The games are a rare commodity, some of the few that bridge the canyon between the casual and core gaming communities. Traditionally, games establish a set of rules for the player, punishing them when they fail and rewarding them when they succeed.
Fable has always set out only to reward. For their part, Lionhead point to anecdotal evidence suggesting that Fable is brought into the household by a gamer, and then often played by its more casual occupants.
Perhaps, but there are entries on both sides of the ledger. For example, the game’s interactive 3D menus are certainly much more user-friendly for inexperienced players than the glorified Excel spreadsheets found in upstream RPGs. However, we can’t help but wonder if these overwrought menus will become frustrating with familiarity.

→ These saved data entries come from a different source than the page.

(* ===== verification/RdmaSafe.v ===== *)
(** * The RDMA transport's queue accounting against the adapter.

    One connection is followed from the moment it is handed out, through any
    interleaving of submissions, polls, other connections proving themselves on
    the shared completion queue, and the adapter at work.  [AdapterLaws] is what
    verbs documents of a reliable connection: a posted request joins its queue
    pair's send queue, requests leave it in order, and a completion is queued
    for one that asked for it or failed. *)

From Stdlib Require Import Sorted.
From stdpp Require Import base list gmap strings numbers relations.
From S2P Require Import Prelude Float64 Types Wire SocketIo Outbox Provider Congestion RdmaWire.
From S2P Require Import RdmaVerbs RdmaControl RdmaProvider RdmaLaws.

(** ** The adapter *)

(** [sq w n] is the requests posted on queue pair [n] that the adapter has not
    finished, oldest first, with whether each asked for a completion; [cq w] the
    completions waiting in the queue. *)

Class AdapterLaws (W : Type) `{Verbs W} : Type := {
  sq : W → Z → list (Z * bool);
  cq : W → list Wc;
  clock_quiet w : (∀ n, sq (fst (clock w)) n = sq w n) ∧ cq (fst (clock w)) = cq w;
  post_recv_quiet w m : (∀ n, sq (fst (post_recv w m)) n = sq w n) ∧ cq (fst (post_recv w m)) = cq w;
  post_send_law w m wr :
    cq (fst (post_send w m wr)) = cq w
    ∧ (∀ n, n ≠ m → sq (fst (post_send w m wr)) n = sq w n)
    ∧ sq (fst (post_send w m wr)) m
      = sq w m ++ (if snd (post_send w m wr) =? 0 then [(swr_id wr, swr_signaled wr)] else []);
  poll_cq_law w k :
    (∀ n, sq (fst (poll_cq w k)) n = sq w n)
    ∧ cq w = default [] (snd (poll_cq w k)) ++ cq (fst (poll_cq w k))
}.

(** The adapter finishes the oldest request of a queue pair, or a receive
    completes. *)

Inductive adapter_step {W} `{AdapterLaws W} (w w' : W) : Prop :=
| adapter_done n id sig rest wc :
    sq w n = (id, sig) :: rest → sq w' n = rest → (∀ m, m ≠ n → sq w' m = sq w m) →
    wc_wr_id wc = id → wc_qp_num wc = n →
    cq w' = cq w ++ (if sig || negb (wc_status wc =? IBV_WC_SUCCESS) then [wc] else []) →
    adapter_step w w'
| adapter_recv wc :
    (∀ m, sq w' m = sq w m) → is_recv_id (wc_wr_id wc) = true → cq w' = cq w ++ [wc] →
    adapter_step w w'.

(** ** One queue pair *)

(** The ids of the data completions of queue pair [n], in order. *)

Definition is_data_of (n : Z) (wc : Wc) : Prop :=
  wc_qp_num wc = n ∧ (wc_wr_id wc =? kVerifyWrId) = false ∧ is_recv_id (wc_wr_id wc) = false.

#[global] Instance is_data_of_dec n wc : Decision (is_data_of n wc).
Proof. unfold is_data_of. apply _. Defined.

Definition pend (n : Z) (l : list Wc) : list Z := wc_wr_id <$> filter (is_data_of n) l.

Lemma pend_app n l k : pend n (l ++ k) = pend n l ++ pend n k.
Proof. unfold pend. by rewrite list.filter_app, fmap_app. Qed.

Lemma pend_cons n wc l :
  pend n (wc :: l) = (if decide (is_data_of n wc) then [wc_wr_id wc] else []) ++ pend n l.
Proof. unfold pend. rewrite filter_cons. by case_decide. Qed.
(* ===== verification/IpcProvider.v ===== *)
(** * The same-host transport ([src/transport/ipc/ipc_provider.{h,cpp}]).

    The peer's allocations are mapped into this process and the bytes copied
    across the mapping.  The device runtime ([IpcDevice]) and the host's sockets
    and clock ([Sockets], [IpcHost]) are the world [W]; the frames are those of
    [IpcWire].  One provider has one peer, so there is one socket, one outbox and
    one table of what the peer published.

    Three fields are history and nothing reads them: [ip_trace], the calls made
    of the device; [ip_link], what this connection has sent and received; and
    [ip_undefined], that a frame was read past the end of the buffer, after which
    the state means nothing. *)

From stdpp Require Import base list gmap strings numbers pretty sorting.
From Stdlib Require Import SpecFloat.
From S2P Require Import Prelude Float64 Types Wire SocketIo Outbox Provider RdmaVerbs IpcWire.

(** ** The world *)

(** The vendor half of the transport ([DeviceBackend], [include/hux/device.h]):
    naming an allocation for another process, mapping one, releasing a mapping,
    and copying across it.  A null address is 0. *)

Class IpcDevice (W : Type) : Type := {
  export_ipc : W → Z → Z → W * (Status.t * IpcHandle);
  import_ipc : W → IpcHandle → W * (Status.t * Z);
  close_ipc : W → Z → W * Status.t;
  copy_nowait : W → Z → Z → Z → W * Status.t;
  dev_settle : W → W * Status.t
}.
Lemma report_all_inv outs held l p :
  Forall (fun en => ev_status (fst en) = Status.kOk → settled (uc_log p) (snd en) (fst en)) l →
  uinv outs (l.*2 ++ held) p → uinv outs held (report_all l p).
Proof.
  unfold report_all. revert p. induction l as [|[ev n] l IH]; intros p Hs I; [done|].
  apply list.Forall_cons in Hs as [Hn Hs]. cbn [foldl fst snd] in *. apply IH.
  - eapply Forall_impl; [|exact Hs]. intros [e m] He Ho. apply settled_app. by apply He.
  - by apply report_inv.
Qed.

Lemma fly_inv outs held r u p :
  flight_ok (uc_log p) (r, u) → uinv outs (uq_serial u :: held) p →
  uinv outs held (ux_inflight (uc_inflight p ++ [(r, u)]) p).
Proof.
  intros Hf [I1 I2 I3 I4 I5 I6].
  assert (Ep : uq_serial u :: held ++ serials (uc_inflight p) ++ (reports (uc_log p)).*1
    ≡ₚ held ++ serials (uc_inflight p ++ [(r, u)]) ++ (reports (uc_log p)).*1).
  { unfold serials. rewrite fmap_app. cbn. rewrite Permutation_middle. f_equiv.
    rewrite <- app_assoc. cbn. by rewrite Permutation_middle. }
  split; try done; cbn.
  - apply list.Forall_app. by split; [|apply list.Forall_singleton].
  - by rewrite <- Ep.
  - by rewrite <- Ep.
Qed.

(** ** Submitting *)

Lemma rkey_for_quiet c key blob p : quiet p [] (fst (rkey_for c key blob p)).
Proof.
  unfold rkey_for. destruct (uc_conns p !! c) as [k|]; [|by apply quiet_same].
  destruct (uk_rkeys k !! key); [by apply quiet_same|].
  destruct (ucp_ep_rkey_unpack _ _ _) as [w [rkey|]]; by apply quiet_same.
Qed.

(** An inline write kept back until the flush. *)

Definition kept (t : list UcxEvent) (c : ConnId) (en : CompletionEvent * Z) : Prop :=
  ∃ op, open_post t (snd en) op c NbxDone true ∧ describes (fst en) op.

Lemma kept_app t t' c en : kept t c en → kept (t ++ t') c en.
Proof. intros (op & Ho & Hd). exists op. split; [by apply open_post_app|done]. Qed.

It’s possible that having to quite literally run into the armoury every time you want to exchange your rapier for a hammer – and listening to Cleese explain again that swords are for combat finesse and that hammers are slower but more devastating – will ultimately become a wearisome chore, one that could leave players pining for the old-fashioned drag-and-drop character pane.
All of the above is the half of the game that Lionhead will happily discuss, and the way it plays will be immediately familiar to anyone who has followed the series. The other half lies at the end of the Road to Rule. Once players have usurped the throne from their despotic sibling, they’ll become the ruler of Albion.
Usually, this would constitute a somewhat prescribed conclusion to an RPG. Instead, Fable III allows you to play out your rule while completing an unknown story arc. You’ll be able to deliver on, or disregard the promises you made earlier in the game, and your decisions will have a tangible impact on the game world. If you hike taxes, for example, you’ll discover that your cities become more poverty stricken as your palace becomes a veritable Versailles.
So we’re told, anyway. A game where you can see your personal actions affect your environment is an idea that has a lot of appeal. On paper, at least.
So for once, we’d actually like Mr. Molyneux to pipe up.